In her taped conversation with detectives, Ms Gobbo claimed her affair with Mr Pope, one of her handlers when she was a registered informant, went on for several months.
She told the detectives: “Do you know who the assistant commissioner was who I only found out after the event, who was overseeing my handling when I was being looked after by Petra? Was Jeff Pope for a while, wasn’t it?’’
“Would you think it was appropriate if I had a sexual relationship with you if you looked after that committee? How’s that for (inaudible) for you?’’
Mr Pope stood down from the Driver taskforce while police conducted a high-level internal investigation. He was cleared of misconduct and there was no finding that he’d had an inappropriate relationship with Ms Gobbo.
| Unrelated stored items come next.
Lemma AccDiffData_fromObject_unfold (o : object) (W : World) :
  unknownOf W o = [] ->
  AccDiffData_fromObject (VObj o) W =
    (vweapon <- validate (AccDiffWeapon_codec (Weapon_pluginSchema W))
                  (prop "weapon" o) ["weapon"] ;;
     vbase <- validate (AccDiffBase_codec (Base_pluginSchema W))
                (prop "base" o) ["base"] ;;
     vtargets <- validate (t_array (AccDiffTarget_codec (Target_pluginSchema W)))
                   (prop "targets" o) ["targets"] ;;
     match ap (ap (ap (ap (inr mkData) (t_string (prop "title" o) ["title"]))
                 vweapon) vbase) vtargets with
     | inl errors => throw (ValidationError errors)
     | inr obj => new_AccDiffData obj
     end) W.
Proof.
  intros Hun. unfold AccDiffData_fromObject, AccDiffData_codec, bind, gets, ret.
  rewrite decode_known by exact Hun.
  cbn -[AccDiffWeapon_codec AccDiffBase_codec AccDiffTarget_codec t_array
        new_AccDiffData].
  unfold liftValidation, bind, ret.
  destruct (validate (AccDiffWeapon_codec _) _ _ W) as [[vw|?] W1]; [|reflexivity].
  destruct (validate (AccDiffBase_codec _) _ _ W1) as [[vb|?] W2]; [|reflexivity].
  destruct (validate (t_array _) _ _ W2) as [[vt|?] W3]; [|reflexivity].
  destruct (ap _ vt); [reflexivity|].
  destruct (new_AccDiffData _ W3) as [[?|?] ?]; reflexivity.
Qed.

Lemma AccDiffWeapon_codec_frame (ps : PluginSchema) (u : value) (c : Path) (W : World) :
  exists v W1, validate (AccDiffWeapon_codec ps) u c W = (Ok v, W1) /\ frame W W1.
Proof.
  rewrite AccDiffWeapon_codec_validate.
  destruct (AccDiffWeapon_schema_validate ps u c); do 2 eexists;
    (split; [reflexivity|]); [apply frame_refl|apply frame_allocWeapon].
Qed.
However, he was unable to resume his position on the Driver taskforce and was prohibited from any further dealings with Ms Gobbo after legal advice provided to police command found that her allegation presented a conflict of interest. “The fact that the source has said that sexual relations occurred does create a potential or perceived conflict of interest for member C’s (Mr Pope’s) involvement in decision-making about the source,’’ assistant Victorian government solicitor Shaun Le Grand advised police in November 2011.
“This is so whether or not a personal relationship existed between them and is made more acute by the disagreement between them about the nature of their relationship.’’
Mr Pope decided to leave the Victoria Police a little over a year after he was investigated. He applied for the AEC role in February 2013 and formally quit the force in July that year.
He told the commission he left for personal health reasons and to pursue a less taxing career.
Rumours that Ms Gobbo was sexually involved with Mr Pope, a key figure in Mr Overland’s command, has dogged Victoria Police throughout the Lawyer X scandal.
Mr Pope said when he joined the Petra taskforce steering committee, he declared his previous role in managing Ms Gobbo as a police informant to Mr Overland, Deputy Commissioner Ken Jones and Findlay McRae, the Victoria Police legal services director.
In his evidence to the royal commission, Mr Pope recounted how he was introduced to Ms Gobbo in 1999 by drug squad detectives and how, based on information she promised to provide, police launched a fraud and money laundering investigation into a partner at the law firm where she started her legal career. In May 1999, Mr Pope registered Ms Gobbo as a human source and nominated himself as her handler.
No charges were ever laid as a result of the investigation. When asked whether Ms Gobbo was a reliable informant, Mr Pope told the royal commission: “She was reliable in terms of attending meetings and trying to provide information where she had access to that.
“But my recollection was she was also somewhat difficult to keep focused. She would talk an awful lot about a whole range of things.’’
Mr Pope said their strangest conversation occurred in 2000 after she was no longer providing information as a registered informant.
In his sworn affidavit tendered to the royal commission, he describes how he met Ms Gobbo by chance at the Melbourne Magistrates Court.
After they sat down for a coffee at a nearby pub, she told him her practice as a defence barrister was going well but she wasn’t happy. She then put to him a bizarre proposition, in which he would fly business class with her to Hawaii.
“She said that she would pay for all of the expenses of another person to have the right companion to go with her,’’ he said. “At the end of our conversation she asked whether our relationship was ever likely to develop into something more personal.
“I said no as I was happily married.’’ This was the last time Mr Pope spoke to Lawyer X.